鐵死亡是由脂質(zhì)過氧化作用引起的，其最終產(chǎn)物PLOOH是鐵死亡的執(zhí)行者[25]，當(dāng)PLOOH過度積累時(shí)發(fā)生鐵死亡，其被認(rèn)為是鐵死亡的標(biāo)志物。近年研究發(fā)現(xiàn)，結(jié)直腸癌中存在鐵死亡現(xiàn)象[26]，但其在結(jié)直腸癌發(fā)展中的作用以及與鐵死亡關(guān)鍵分子變化規(guī)律的關(guān)系鮮見報(bào)道。本實(shí)驗(yàn)結(jié)果顯示：結(jié)直腸癌組織中PLOOH、組織鐵、GSH及MDA的含量普遍高于正常腸黏膜組織，其中有59.4%的結(jié)直腸癌中PLOOH顯著高于平均值，同時(shí)伴鐵死亡相關(guān)因子的改變；提示部分結(jié)直腸癌中存在鐵死亡激活現(xiàn)象。我們推測(cè)腫瘤細(xì)胞處于高度活躍的增殖和代謝狀態(tài)，高鐵代謝及活躍的氧化應(yīng)激狀態(tài)在一定程度上維持了腫瘤旺盛的代謝需求。同時(shí)，為避免過多的過氧化物和鐵積累而觸發(fā)鐵死亡，腫瘤通過內(nèi)在的保護(hù)機(jī)制抑制鐵死亡，使腫瘤細(xì)胞免受損傷。因此，明確鐵死亡的調(diào)控機(jī)制，對(duì)于利用鐵死亡抑制腫瘤，進(jìn)而尋找腫瘤治療的新途徑具有重要意義。本實(shí)驗(yàn)結(jié)果顯示，不僅Keap1、Nrf2、Gpx4、PLOOH與鐵死亡及患者的預(yù)后密切相關(guān)，而且是影響結(jié)直腸癌患者預(yù)后的獨(dú)立危險(xiǎn)因素，結(jié)直腸癌的良好預(yù)后與高水平的鐵死亡有關(guān)。由于本組病例術(shù)后均接受化療，進(jìn)一步提示其良好預(yù)后也可能與鐵死亡提高了化療敏感性有關(guān)。

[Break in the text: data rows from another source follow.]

(** All the calls of one check, from the answers it gets ([None]: dropped). *)
Definition calls_of (key : string) (lim : Z) (window : Duration) (a : option (Result string Z))
    (x : option (Result string unit)) (b : option (Result string Z)) : list (Obs Ev) :=
  let k := Redis.redis_key key in
  let secs := Redis.window_secs window in
  let decide d := [Called (Decide key d) (Some ())] in
  Called (Ask (CIncr k)) a ::
  match a with
  | None => []
  | Some (Err _) => decide (mkDecision true lim lim (as_u64 secs))
  | Some (Ok n) =>
      let last :=
        Called (Ask (CTtl k)) b ::
        match b with
        | None => []
        | Some r =>
            let ttl := match r with Ok ttl => ttl | Err _ => secs end in
            decide (decide_used lim (as_u32 (Z.max n 0)) (as_u64 (Z.max ttl 0)))
        end in
      if (n =? 1)%Z
      then Called (Ask (CExpire k secs)) x :: match x with None => [] | Some _ => last end
      else last
  end.

Section checks.
(** The checks that come up: what is known of their key, limit and window. *)
Context (known : string → Z → Duration → Prop).

Inductive checks : prog Ev Redis.Limiter unit → Prop :=
| a_check key lim window : known key lim window → checks (task key lim window).

Definition on_the_way (cs : list (Obs Ev)) : Prop :=
  cs = [] ∨ ∃ key lim window a x b, known key lim window ∧ cs `prefix_of` calls_of key lim window a x b.
Definition complete (cs : list (Obs Ev)) : Prop :=
  ∃ key lim window a x b, known key lim window ∧ cs = calls_of key lim window a x b.

Lemma complete_on_the_way cs : complete cs → on_the_way cs.
Proof. intros (key & lim & window & a & x & b & Hk & ->). right. by exists key, lim, window, a, x, b. Qed.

綜上所述，Keap1、Nrf2、Gpx4、PLOOH以及鐵死亡相關(guān)因子在結(jié)直腸癌中呈不同程度的表達(dá)，由于其表達(dá)水平不同，患者的預(yù)后也不相同。抑制Keap1/Nrf2-Gpx4通路，進(jìn)而激活鐵死亡可能成為結(jié)直腸癌治療的新途徑。本實(shí)驗(yàn)僅對(duì)結(jié)直腸癌組織中Keap1、Nrf2、Gpx4表達(dá)和鐵死亡的相關(guān)性及其臨床意義進(jìn)行初步探討，還需積累更多病例進(jìn)一步分析，并同時(shí)深入開展分子機(jī)制研究，為利用鐵死亡抑制腫瘤發(fā)展、改善結(jié)直腸癌患者預(yù)后提供新思路。